Nonetheless, by incorporating and propagating the effect of vertical error in the LCP modelling process, the vertical error within the DEM is accounted for, therefore increasing the reliability that the LCP yields outcomes that better approximates reality. Furthermore, the uncertainty caused by vertical error on the LCP result in the southern and centre section of the study area suggests that higher accuracy DEMs should be used when conducting least cost path analyses. Through this, the uncertainty in the LCP result caused by the vertical error within the DEM will be reduced. It should be noted, however, that there are still errors in the DEM not accounted for. For example, the impact of horizontal error on the LCP results has not been assessed, whilst the 50-m resolution of the DEM averages the ‘true’ elevation surface, and therefore introduces error. Therefore, further research is needed on the assessment of how different errors impact DEMs, their subsequent cost surfaces and when these errors are deemed to have minimal effect on the LCP results.

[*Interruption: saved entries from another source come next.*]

(** A request whose [action] parameter names no handler changes no
    spreadsheet and is answered with the error object
    [{status: 'error', message: 'Unknown action: ' + action}]. *)
Theorem handleRequest_unknown_action w e now a :
  paramAction e = Some a → a ≠ "" → a ∉ actionNames → postBody e ≠ Some JNull →
  handleRequest w e now = (w, errorResult ("Unknown action: " ++ a)%string).
Proof.
  intros Ha Hne Hnot Hbody.
  assert (∀ b : jvalue, b ≠ JNull →
    (let '(w', r) := dispatch w (Some (JStr a)) (jsOr (jget "sheetId" b) (JStr <$> paramSheetId e))
                       b e now in (w', responseOf r)) =
    (w, errorResult ("Unknown action: " ++ a)%string)) as Hd.
  { intros b _. unfold dispatch.
    case_ifs; lazymatch goal with
    | H : (a =s? _) = true |- _ =>
        exfalso; apply Hnot; apply String.eqb_eq in H; subst; unfold actionNames;
        apply (bool_decide_unpack _); vm_compute; exact I
    | _ => reflexivity
    end. }
  destruct (postBody e) as [b|] eqn:Eb.
  - rewrite (handleRequest_dispatch w e now a b) by (first [done | intros ->; congruence]).
    apply Hd. intros ->. congruence.
  - apply String.eqb_neq in Hne. unfold handleRequest. rewrite Ha, Eb.
    cbn [default fmap option_fmap option_map jsTruthy]. rewrite Hne. cbn [negb]. by apply Hd.
Qed.

(** ** The spreadsheet [getDB] resolves *)

Lemma readSS_writeSS w t ss : readSS (writeSS w t ss) t = ss.
Proof. destruct t; simpl; [done|]. by rewrite lookup_insert_eq. Qed.

(** Writing back the spreadsheet [getDB] chose does not change what
    [getDB] chooses. *)
Lemma getDB_writeSS w sid ss : getDB (writeSS w (getDB w sid) ss) sid = getDB w sid.
Proof.
  unfold getDB. destruct sid as [[]|]; try done. case_ifs; try done;
    simpl in *; rewrite ?lookup_insert_eq in *; congruence.
Qed.

(** Every spreadsheet of the world has its header row in [DB_Students]
    when the sheet exists. *)
Definition StudentsHeaded (ss : Spreadsheet) : Prop :=
  ∀ data, shStudents ss = Some data → data ≠ [].

Definition WorldHeaded (w : World) : Prop :=
  StudentsHeaded (active w) ∧ ∀ k ss, byId w !! k = Some ss → StudentsHeaded ss.

Lemma readSS_headed w t : WorldHeaded w → StudentsHeaded (readSS w t).
Proof.
  intros [Ha Hb]. destruct t as [|sid]; simpl; [done|].
  destruct (byId w !! sid) eqn:E; simpl; [by apply (Hb sid)|done].
Qed.

(** ** A numeric-looking id

    Sheets stores the student id ['007'] as the number [7]; the next
    save of the same student compares ["7"] with ["007"], does not find
    its row and appends a second row with the key ([C1], ["7"]). *)
Lemma saveStudent_007_duplicates :
  let P := JObj [("classroomId", JStr "C1"); ("student", exStudentObj "007")] in
  ∃ d, shStudents (saveStudent P "t2" (saveStudent P "t1" exSheets1).1).1 = Some d ∧
       ¬ NoDup (studentKey <$> drop 1 d).
Proof.
  eexists. split; [vm_compute; reflexivity|].
  apply (bool_decide_unpack _). vm_compute. exact I.
Qed.

(** ** Witnesses *)

Lemma exSheets1_unique : StudentsUnique exSheets1.
Proof. intros d [= <-]. apply (bool_decide_unpack _). vm_compute. exact I. Qed.

Lemma exEmptySheets_unique : StudentsUnique exEmptySheets.
Proof. intros d [= <-]. constructor. Qed.

Lemma saveStudent_unique_witness :
  StudentsUnique (saveStudent (JObj [("classroomId", JStr "C1"); ("student", exStudentObj "S2")])
                    "t1" exSheets1).1.
Proof.
  apply saveStudent_unique; [vm_compute; reflexivity | intros st [= <-]; vm_compute; reflexivity |].
  apply exSheets1_unique.
Defined.

Lemma saveStudent_roundtrip_witness :
  ∃ l, jget "students"
         (getDashboardData (jget "classroomId" (JObj [("classroomId", JStr "C1"); ("student", exStudentObj "S2")]))
            (saveStudent (JObj [("classroomId", JStr "C1"); ("student", exStudentObj "S2")]) "t1" exSheets1).1)
       = Some (JArr l) ∧ exStudentObj "S2" ∈ l.
Proof.
  apply saveStudent_roundtrip; [vm_compute; reflexivity | intros d [= <-]; discriminate | reflexivity | discriminate].
Defined.

Lemma deleteClassroom_cascade_witness :
  ∃ ss', deleteClassroom (Some (JStr "C1")) exSheets1 = (ss', HOk successResult) ∧
  (∃ data data', shClassrooms exSheets1 = Some data ∧ shClassrooms ss' = Some data' ∧
     length data' = (length data - 1)%nat) ∧
  (∀ d r, shStudents ss' = Some d → r ∈ drop 1 d → keyAt r 0 ≠ jsTrim (jsString (Some (JStr "C1")))) ∧
  (∀ d r, shSettings ss' = Some d → r ∈ drop 1 d → keyAt r 0 ≠ jsTrim (jsString (Some (JStr "C1")))).
Proof.
  exists (deleteClassroom (Some (JStr "C1")) exSheets1).1.
  assert (deleteClassroom (Some (JStr "C1")) exSheets1 =
          ((deleteClassroom (Some (JStr "C1")) exSheets1).1, HOk successResult)) as H
    by (vm_compute; reflexivity).
  split; [exact H | exact (deleteClassroom_cascade _ _ _ H)].
Defined.

Lemma deleteStudent_removes_witness :
  ∃ d, shStudents (deleteStudent (Some (JStr "C1")) (Some (JStr "S1")) "t1" exSheets1).1 = Some d ∧
  (jsTrim (jsString (Some (JStr "C1"))), jsTrim (jsString (Some (JStr "S1")))) ∉ studentKey <$> drop 1 d.
Proof.
  exists [studentsHeader]. assert (shStudents (deleteStudent (Some (JStr "C1")) (Some (JStr "S1")) "t1" exSheets1).1
                                   = Some [studentsHeader]) as H by (vm_compute; reflexivity).
  split; [exact H | exact (deleteStudent_removes _ _ _ _ exSheets1_unique _ H)].
Defined.

Lemma handleRequest_unknown_action_witness :
  handleRequest (mkWorld exSheets1 ∅) (mkRequest (Some "frobnicate") None None None) "t1" =
  (mkWorld exSheets1 ∅, errorResult ("Unknown action: " ++ "frobnicate")%string).
Proof.
  apply handleRequest_unknown_action; [reflexivity | discriminate | | discriminate].
  apply (bool_decide_unpack _). vm_compute. exact I.
Defined.
(* ===== verification/Concurrency.v ===== *)
(** * Concurrent requests and the script lock (src/unnamed/part_000, 49-110, 335-358, 378-407, 415-433)

    Apps Script runs each [doGet]/[doPost] in its own execution, so two
    requests can run at the same time.  [handleRequest] first calls
    [LockService.getScriptLock().tryLock(30000)], ignores its result and
    runs the handler, then releases the lock in [finally].  This file
    models the accesses of [saveStudent], [saveStudents] and
    [deleteStudent] to the rows of [DB_Students] as separate steps of
    each execution: take the lock (or give up after the timeout), read
    the rows ([getDataRange().getValues()]), perform the writes the loop
    decided on the rows read ([setValue] on a row number, [appendRow],
    the batch [setValues] after [getLastRow()], [deleteRow]), release the
    lock.  An execution is a list of such actions on a
    [CState]; [stepAct] is the step function.

    With the lock taken by every execution, the invariant [LockInv]
    holds in every state reached, so every interleaving in which all
    executions finish has the effect of running the handlers one after
    the other in the order they finished ([locked_runs_serialize]); at
    most [reqSteps] steps per request are ever possible (three plus the
    writes the handler can make), and from every such
    state some schedule lets all executions finish ([locked_runs_finish]).
    When [tryLock] times out and the handler runs anyway, two saves of
    the same new student append two rows, and a save that read its row
    number before a deletion writes into the row of another student.

    The classroom's timestamp ([updateClassroomTimestamp]) touches only
    [DB_Classrooms] and is left out; [releaseLock] by an execution that
    does not hold the lock does nothing.  A write is visible to the
    other executions as soon as it is made.  Apps Script may buffer
    writes until [SpreadsheetApp.flush()], a read or the end of the
    execution, and the code calls no [flush()] before [releaseLock];
    each write of these handlers to [DB_Students] is followed, before
    the release, by the read of [DB_Classrooms] in
    [updateClassroomTimestamp], and the model takes that read to apply
    the pending writes. *)

From S2P Require Import Prelude Json Backend.

Module Concurrency.

(** The two handlers, with the ids already read from the request
    ([String(...).trim()]) and the JSON text and time of a save. *)
Inductive Req :=
| RSave (cid sid : string) (json : cell) (now : string)
| RDelete (cid sid : string)
| RSaveMany (cid : string) (students : list jvalue) (now : string).

(** A write to the sheet. *)
Inductive Op :=
| OSet (i k : nat) (c : cell)      (** [sheet.getRange(i + 1, k + 1).setValue(c)] *)
| OAppend (r : Row)                (** [sheet.appendRow(r)] *)
| ODelete (i : nat)                (** [sheet.deleteRow(i + 1)] *)
| OAppendRows (rs : list Row).     (** [sheet.getRange(sheet.getLastRow() + 1, 1, rs.length, 4).setValues(rs)] *)

Definition applyOp (rows : list Row) (o : Op) : list Row :=
  match o with
  | OSet i k c => setCell i k c rows
  | OAppend r => appendRow rows r
  | ODelete i => deleteRowAt i rows
  | OAppendRows rs => appendRows rows rs
  end.

Definition applyOps (rows : list Row) (os : list Op) : list Row := fold_left applyOp os rows.

(** [String(data[i][0]).trim() == classroomId && String(data[i][1]).trim() == studentId] *)
Definition studentRow (cid sid : string) (r : Row) : bool := keyIs 0 cid r && keyIs 1 sid r.

(** The writes of [students.forEach(...)] in [saveStudents] and of the
    batch append after it, decided on the rows read: an existing row is
    updated in place, a new student is queued; a [null] student throws,
    so nothing more is written. *)
Fixpoint manyOps (cid now : string) (im : gmap string nat) (students : list jvalue)
    (newRows : list Row) : list Op :=
  match students with
  | [] => match newRows with [] => [] | _ => [OAppendRows newRows] end
  | JNull :: _ => []
  | student :: rest =>
      let sid := jsTrim (jsString (jget "id" student)) in
      match im !! sid with
      | Some i => OSet i 2 (CJson student) :: OSet i 3 (CText now) :: manyOps cid now im rest newRows
      | None => manyOps cid now im rest (newRows ++ [[CText cid; CText sid; CJson student; CText now]])
      end
  end.

(** The writes the loop of the handler decides on the rows it read. *)
Definition opsOf (rq : Req) (data : list Row) : list Op :=
  match rq with
  | RSave cid sid json now =>
      match findFrom1 (studentRow cid sid) data with
      | Some i => [OSet i 2 json; OSet i 3 (CText now)]
      | None => [OAppend [CText cid; CText sid; json; CText now]]
      end
  | RDelete cid sid =>
      match findFrom1 (studentRow cid sid) data with
      | Some i => [ODelete i]
      | None => []
      end
  | RSaveMany cid students now => manyOps cid now (indexMap cid data) students []
  end.

(** A handler run alone: read, then write. *)
Definition atomic (data : list Row) (rq : Req) : list Row := applyOps data (opsOf rq data).

(** Where an execution is. *)
Inductive Pc :=
| PStart                                (** before [tryLock] returns *)
| PLocked (held : bool)                 (** [tryLock] returned [held] *)
| PRunning (held : bool) (os : list Op) (** the rows were read; [os] remain to be written *)
| PDone.                                (** [finally] ran *)

Record CState := mkCState {
  rows : list Row;                      (** the rows of [DB_Students] *)
  holder : option nat;                  (** the execution holding the script lock *)
  procs : list (Req * Pc);
  order : list nat                      (** the executions in the order they finished *)
}.

Inductive Act :=
| AAcquire (k : nat)      (** [tryLock] takes the free lock *)
| ATimeout (k : nat)      (** [tryLock] gives up after 30 s: the lock is held by another *)
| ARead (k : nat)         (** [sheet.getDataRange().getValues()] *)
| AWrite (k : nat)        (** the next write of the loop *)
| AFinish (k : nat).      (** [return], then [finally { lock.releaseLock() }] *)

Definition setPc (k : nat) (rq : Req) (pc : Pc) (s : CState) : list (Req * Pc) :=
  <[k := (rq, pc)]> (procs s).

Definition stepAct (a : Act) (s : CState) : option CState :=
  match a with
  | AAcquire k =>
      match procs s !! k, holder s with
      | Some (rq, PStart), None => Some (mkCState (rows s) (Some k) (setPc k rq (PLocked true) s) (order s))
      | _, _ => None
      end
  | ATimeout k =>
      match procs s !! k, holder s with
      | Some (rq, PStart), Some _ => Some (mkCState (rows s) (holder s) (setPc k rq (PLocked false) s) (order s))
      | _, _ => None
      end
  | ARead k =>
      match procs s !! k with
      | Some (rq, PLocked h) =>
          Some (mkCState (rows s) (holder s) (setPc k rq (PRunning h (opsOf rq (rows s))) s) (order s))
      | _ => None
      end
  | AWrite k =>
      match procs s !! k with
      | Some (rq, PRunning h (o :: os)) =>
          Some (mkCState (applyOp (rows s) o) (holder s) (setPc k rq (PRunning h os) s) (order s))
      | _ => None
      end
  | AFinish k =>
      match procs s !! k with
      | Some (rq, PRunning h []) =>
          Some (mkCState (rows s) (if h then None else holder s) (setPc k rq PDone s) (order s ++ [k]))
      | _ => None
      end
  end.

Fixpoint runActs (acts : list Act) (s : CState) : option CState :=
  match acts with
  | [] => Some s
  | a :: acts' => s' ← stepAct a s; runActs acts' s'
  end.

(** The requests arrive together, none has run. *)
Definition initState (reqs : list Req) (rows0 : list Row) : CState :=
  mkCState rows0 None ((λ rq, (rq, PStart)) <$> reqs) [].
Definition handleChangeTempPlan (pid : string) (f : PlanField) (e : Editor) : Editor :=
  setTempPlans ((λ p, if plan_id p =s? pid then setPlanField f p else p) <$> tempPlans e) e.

Definition handleDeleteTempPlan (pid : string) (e : Editor) : Editor :=
  setTempPlans (List.filter (λ p, negb (plan_id p =s? pid)) (tempPlans e)) e.

Definition handleAddTempSubject (now : string) (e : Editor) : Editor :=
  setTempSubjects (tempSubjects e ++ [mkExamSubject ("SUBJ-" ++ now)%string newSubjectName 100]) e.

Inductive SubjectField := SubjectId (s : string) | SubjectName (s : string) | SubjectMax (m : Z).

Definition setSubjectField (f : SubjectField) (x : ExamSubject) : ExamSubject :=
  match f with
  | SubjectId s => mkExamSubject s (subject_name x) (maxScore x)
  | SubjectName s => mkExamSubject (subject_id x) s (maxScore x)
  | SubjectMax m => mkExamSubject (subject_id x) (subject_name x) m
  end.

Definition handleChangeTempSubject (sid : string) (f : SubjectField) (e : Editor) : Editor :=
  setTempSubjects ((λ x, if subject_id x =s? sid then setSubjectField f x else x) <$> tempSubjects e) e.

Definition handleDeleteTempSubject (sid : string) (e : Editor) : Editor :=
  setTempSubjects (List.filter (λ x, negb (subject_id x =s? sid)) (tempSubjects e)) e.

Definition handleAddTempRule (e : Editor) : Editor := setTempRules (tempRules e ++ [newRule]) e.

(** [updated[index] = value]: the index comes from [tempRules.map], so
    it is below the length. *)
Definition handleChangeTempRule (index : nat) (value : string) (e : Editor) : Editor :=
  setTempRules (<[index := value]> (tempRules e)) e.

(** [updated.splice(index, 1)] *)
Definition handleDeleteTempRule (index : nat) (e : Editor) : Editor :=
  setTempRules (delete index (tempRules e)) e.

(** ** The selection rules shown ([useEffect], lines 39-53) *)

Definition setRules (l : list string) (e : Editor) : Editor :=
  mkEditor (editMode e) (tempPlans e) (tempSubjects e) (tempRules e) l (showConfirm e)
    (deleteConfirmation e) (isSaving e) (storedRules e) (editorAlerts e) (pendingSave e).

(** [xs.join(', ')] *)
Fixpoint joinComma (xs : list string) : string :=
  match xs with
  | [] => ""
  | [x] => x
  | x :: xs' => x +:+ ", " +:+ joinComma xs'
  end.
(* ===== verification/App.v ===== *)
(** * The view state of the application (src/App.tsx)

    [App] keeps the signed-in user, the current view, the selected
    classroom and the logout dialog in React state, initialises them
    from the session of [storage], and renders one page per view.  Each
    handler is an event of the page that is on screen; [fire] gives its
    effect, or [None] when the page that raises it is not rendered.
    While the logout dialog is open its full-screen overlay takes every
    click, so only its two buttons (and the overlay itself) act.

    The reachable states are those [fire] reaches from the initial
    state of any browser; the invariant ties the view to the signed-in
    user and to the selected classroom. *)

From S2P Require Import Prelude Storage.

Module App.

Inductive ViewState := LANDING | CLASSROOMS | SYSTEM_ADMIN | DASHBOARD.

#[export] Instance ViewState_eq_dec : EqDecision ViewState.
Proof. solve_decision. Defined.

(** A classroom is identified by its id; the other fields are only
    passed on to [Dashboard]. *)
Record Classroom := mkClassroom { classroom_id : string; classroom_name : string }.

Record AppState := mkAppState {
  currentUser : option Storage.AdminUser;
  view : ViewState;
  selectedClassroom : option Classroom;
  showLogoutConfirm : bool;
  browser : Storage.Store
}.

(** The lazy initialisers of [useState]. *)
Definition init (st : Storage.Store) : AppState :=
  let session := Storage.sSession st in
  mkAppState session (match session with Some _ => CLASSROOMS | None => LANDING end) None false st.

Definition handleLoginSuccess (user : Storage.AdminUser) (a : AppState) : AppState :=
  mkAppState (Some user) CLASSROOMS (selectedClassroom a) (showLogoutConfirm a) (browser a).

Definition handleSelectClassroom (c : Classroom) (a : AppState) : AppState :=
  mkAppState (currentUser a) DASHBOARD (Some c) (showLogoutConfirm a) (browser a).

Definition handleBackToClassrooms (a : AppState) : AppState :=
  mkAppState (currentUser a) CLASSROOMS None (showLogoutConfirm a) (browser a).

Definition setView (v : ViewState) (a : AppState) : AppState :=
  mkAppState (currentUser a) v (selectedClassroom a) (showLogoutConfirm a) (browser a).

Definition setShowLogoutConfirm (b : bool) (a : AppState) : AppState :=
  mkAppState (currentUser a) (view a) (selectedClassroom a) b (browser a).

Definition handleLogoutRequest (a : AppState) : AppState := setShowLogoutConfirm true a.

Definition handleConfirmLogout (a : AppState) : AppState :=
  mkAppState None LANDING None false ((Storage.clearSession (browser a)).1).

(** ** Events and the pages that raise them *)

Inductive Event :=
| EvLoginSuccess (u : Storage.AdminUser)   (** LandingPage *)
| EvSelectClassroom (c : Classroom)        (** ClassroomSelection *)
| EvOpenSystemAdmin                        (** ClassroomSelection *)
| EvAdminBack                              (** SystemAdmin *)
| EvDashboardBack                          (** Dashboard *)
| EvLogoutRequest                          (** ClassroomSelection or Dashboard *)
| EvCancelLogout                           (** the dialog: overlay or cancel button *)
| EvConfirmLogout.                         (** the dialog *)

(** [view === 'DASHBOARD' && selectedClassroom]: the Dashboard is on
    screen. *)
Definition dashboardShown (a : AppState) : bool :=
  bool_decide (view a = DASHBOARD) && bool_decide (selectedClassroom a ≠ None).

Definition fire (ev : Event) (a : AppState) : option AppState :=
  if showLogoutConfirm a then
    match ev with
    | EvCancelLogout => Some (setShowLogoutConfirm false a)
    | EvConfirmLogout => Some (handleConfirmLogout a)
    | _ => None
    end
  else
    match ev with
    | EvLoginSuccess u => if bool_decide (view a = LANDING) then Some (handleLoginSuccess u a) else None
    | EvSelectClassroom c =>
        if bool_decide (view a = CLASSROOMS) then Some (handleSelectClassroom c a) else None
    | EvOpenSystemAdmin =>
        if bool_decide (view a = CLASSROOMS) then Some (setView SYSTEM_ADMIN a) else None
    | EvAdminBack => if bool_decide (view a = SYSTEM_ADMIN) then Some (setView CLASSROOMS a) else None
    | EvDashboardBack => if dashboardShown a then Some (handleBackToClassrooms a) else None
    | EvLogoutRequest =>
        if bool_decide (view a = CLASSROOMS) || dashboardShown a
        then Some (handleLogoutRequest a) else None
    | EvCancelLogout | EvConfirmLogout => None
    end.

Inductive reachable : AppState → Prop :=
| reachable_init st : reachable (init st)
| reachable_fire ev a a' : reachable a → fire ev a = Some a' → reachable a'.

(** A sequence of events, stopping at the first that cannot fire. *)
Fixpoint fireAll (evs : list Event) (a : AppState) : option AppState :=
  match evs with
  | [] => Some a
  | ev :: evs' => a' ← fire ev a; fireAll evs' a'
  end.

(** The invariant: the landing page is shown exactly when nobody is
    signed in, and then no session is stored; the Dashboard view has a
    classroom; the logout dialog opens only over a page with a logout
    button. *)
Definition Inv (a : AppState) : Prop :=
  (view a = LANDING ↔ currentUser a = None) ∧
  (view a = LANDING → Storage.sSession (browser a) = None) ∧
  (view a = DASHBOARD → selectedClassroom a ≠ None) ∧
  (showLogoutConfirm a = true → view a = CLASSROOMS ∨ view a = DASHBOARD).

Lemma init_Inv st : Inv (init st).
Proof.
  unfold init, Inv. simpl. destruct (Storage.sSession st); simpl; split_and!; naive_solver.
Qed.

Lemma fire_Inv ev a a' : Inv a → fire ev a = Some a' → Inv a'.
Proof.
  intros HI Hf. unfold fire, dashboardShown in Hf.
  destruct (showLogoutConfirm a) eqn:Eshow.
  - destruct ev; try discriminate; injection Hf as <-; unfold Inv in *; simpl; naive_solver.
  - revert Hf. destruct ev; repeat case_bool_decide; simpl; intros Hf; try discriminate.
    all: injection Hf as <-; destruct HI as (Hl & Hs & Hd & Hc); unfold Inv; simpl.
    all: repeat split; intros; simplify_eq; try tauto; try congruence.
    all: match goal with H : currentUser _ = None |- _ => apply Hl in H; congruence end.
Qed.

Lemma reachable_Inv a : reachable a → Inv a.
Proof. induction 1; [apply init_Inv|by eapply fire_Inv]. Qed.

(** C25: in every state the application reaches, the landing page is
    shown exactly when nobody is signed in, and then no session is
    stored, and the Dashboard view always has a selected classroom. *)
Theorem app_reachable_consistent a :
  reachable a →
  (view a = LANDING ↔ currentUser a = None) ∧
  (view a = LANDING → Storage.sSession (browser a) = None) ∧
  (view a = DASHBOARD → selectedClassroom a ≠ None).
Proof. intros Hr. destruct (reachable_Inv a Hr) as (H1 & H2 & H3 & _). done. Qed.

(** From every reachable state at most three clicks (back from
    the admin page, logout, confirm) sign the user out and clear the
    session. *)
Lemma logout_reachable a :
  reachable a →
  ∃ evs a', length evs ≤ 3 ∧ fireAll evs a = Some a' ∧
    view a' = LANDING ∧ currentUser a' = None ∧ Storage.sSession (browser a') = None.
Proof.
  intros Hr. destruct (reachable_Inv a Hr) as (Hl & Hs & Hd & _).
  destruct (showLogoutConfirm a) eqn:Eshow.
  { exists [EvConfirmLogout]. eexists. split; [simpl; lia|].
    unfold fireAll, fire. rewrite Eshow. simpl. by split. }
  destruct (view a) eqn:Ev.
  - exists [], a. split; [simpl; lia|]. split; [done|]. split; [done|].
    split; [by apply Hl|by apply Hs].
  - exists [EvLogoutRequest; EvConfirmLogout]. eexists. split; [simpl; lia|].
    unfold fireAll, fire. rewrite Eshow, Ev. simpl. by split.
  - exists [EvAdminBack; EvLogoutRequest; EvConfirmLogout]. eexists. split; [simpl; lia|].
    unfold fireAll, fire. rewrite Eshow, Ev. simpl. rewrite Eshow. simpl. by split.
  - exists [EvLogoutRequest; EvConfirmLogout]. eexists. split; [simpl; lia|].
    unfold fireAll, fire, dashboardShown. rewrite Eshow, Ev.
    destruct (selectedClassroom a) eqn:Es; [|by destruct (Hd eq_refl)]. simpl. by split.
Qed.

(** ** Witnesses *)

Lemma app_reachable_consistent_witness :
  let a := handleSelectClassroom (mkClassroom "C1" "M4/1")
             (handleLoginSuccess Storage.DEFAULT_ADMIN (init Storage.emptyStore)) in
  (view a = LANDING ↔ currentUser a = None) ∧
  (view a = LANDING → Storage.sSession (browser a) = None) ∧
  (view a = DASHBOARD → selectedClassroom a ≠ None).
Proof.
  apply app_reachable_consistent.
  apply (reachable_fire (EvSelectClassroom (mkClassroom "C1" "M4/1"))
           (handleLoginSuccess Storage.DEFAULT_ADMIN (init Storage.emptyStore))); [|reflexivity].
  apply (reachable_fire (EvLoginSuccess Storage.DEFAULT_ADMIN) (init Storage.emptyStore));
    [apply reachable_init|reflexivity].
Defined.

Lemma logout_reachable_witness :
  ∃ evs a', length evs ≤ 3 ∧
    fireAll evs (handleLoginSuccess Storage.DEFAULT_ADMIN (init Storage.emptyStore)) = Some a' ∧
    view a' = LANDING ∧ currentUser a' = None ∧ Storage.sSession (browser a') = None.
Proof.
  apply logout_reachable.
  apply (reachable_fire (EvLoginSuccess Storage.DEFAULT_ADMIN) (init Storage.emptyStore));
    [apply reachable_init|reflexivity].
Defined.

End App.
Lemma readFile_well_formed_witness :
  ∃ rs, readFile Dashboard.DEFAULT_PLANS Dashboard.DEFAULT_SUBJECTS exFile = inr rs ∧
        Forall (ImportedWellFormed Dashboard.DEFAULT_PLANS Dashboard.DEFAULT_SUBJECTS) rs.
Proof.
  exists (parseSheet Dashboard.DEFAULT_PLANS Dashboard.DEFAULT_SUBJECTS exSheet).
  split; [vm_compute; reflexivity|].
  apply (readFile_well_formed _ _ exFile). vm_compute. reflexivity.
Defined.

Definition exManualEvents : list DataEntryEvent :=
  [DEId "S9"; DEFirstName "ก"; DELastName "ข"; DEStream 0 "ARTS_MATH"; DEStream 1 "SCI_MATH";
   DEScore "math" "90"; DEScore "science" "75"; DEScore "thai" "60"; DEScore "english" "0";
   DEScore "social" "100"; DESubmit].

Definition exManualState : DataEntryState :=
  default (mountDataEntry Dashboard.DEFAULT_PLANS Dashboard.DEFAULT_SUBJECTS)
    (fireAllDataEntry Dashboard.DEFAULT_PLANS Dashboard.DEFAULT_SUBJECTS exManualEvents
       (mountDataEntry Dashboard.DEFAULT_PLANS Dashboard.DEFAULT_SUBJECTS)).

Lemma exManualState_reachable :
  deReachable Dashboard.DEFAULT_PLANS Dashboard.DEFAULT_SUBJECTS exManualState.
Proof.
  apply (fireAllDataEntry_reachable _ _ exManualEvents
           (mountDataEntry Dashboard.DEFAULT_PLANS Dashboard.DEFAULT_SUBJECTS)).
  - constructor.
  - vm_compute. reflexivity.
Defined.
(* ===== verification/ListScreen.v ===== *)
(** * The student list screen with its modals
    (components/StudentList.tsx, 36-155 and 378-797)

    [StudentList] shows the ranked students of the Dashboard and opens
    over them one of three modals: the entry modal, which holds
    [DataEntry] to add students or [EditStudentForm] to edit one, the
    confirmation of a deletion, and the details of a student.  The forms
    call back [onAddStudents] and [onEditStudent], which are the
    Dashboard's [handleAddStudents] and [handleEditStudent]
    (SettingsPage.tsx, 792-803), and then close the modal.

    The state of the screen is [Screen]: the list state of [StudentList],
    the three modal fields of the source, and the state of the form the
    entry modal holds ([child]); React mounts the form when the modal
    opens and drops it when it closes, which [render] does after each
    event.  The whole system is the Dashboard's [Sys] with the [Screen];
    a click is an event of the screen, enabled when its element is on
    screen; while a modal is open its overlay takes every click.  The
    forms build [Entry.RawStudent]s and the Dashboard handlers are
    modelled on [Student], so a batch reaches them through
    [Entry.toStudent]; a batch with a score the ranking cannot hold (not
    an integer, or a ranking subject missing) is outside the model. *)

From S2P Require Import Prelude Types StableSort Allocation Ranking Dashboard StudentList Entry.

Module ListScreen.

Import Entry.

(** The form inside the entry modal. *)
Inductive Child :=
| NoChild
| AddChild (st : DataEntryState)
| EditChild (st : EditState).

The most significant contribution of this research lies in the explicit propagation of error on LCP results. By formally incorporating error into the LCP modelling process, uncertainty is quantified, resulting in LCP results of increased reliability. Furthermore, the use of probabilistic LCPs has shown to successfully communicate the uncertainty caused by error, as well as allowing for the identification of multiple potential routes that are the result of different, but equally likely, realisations of error. The quantification of uncertainty on LCP results is therefore of fundamental importance. It is through the explicit acknowledgement that the digital elevation model is not an error-free model of topography that we can aim to confidently use our LCP models as heuristic devices for understanding past human movement, irrespective of the geographical or cultural context. Until then, interpretations of human actions based on LCP models are biased. This research therefore suggests that the use of uncertainty propagation via Monte Carlo simulation is appropriate not just for vertical error but any error that needs to be quantified and visualised when conducting least cost path analysis, or working with cost surfaces more generally.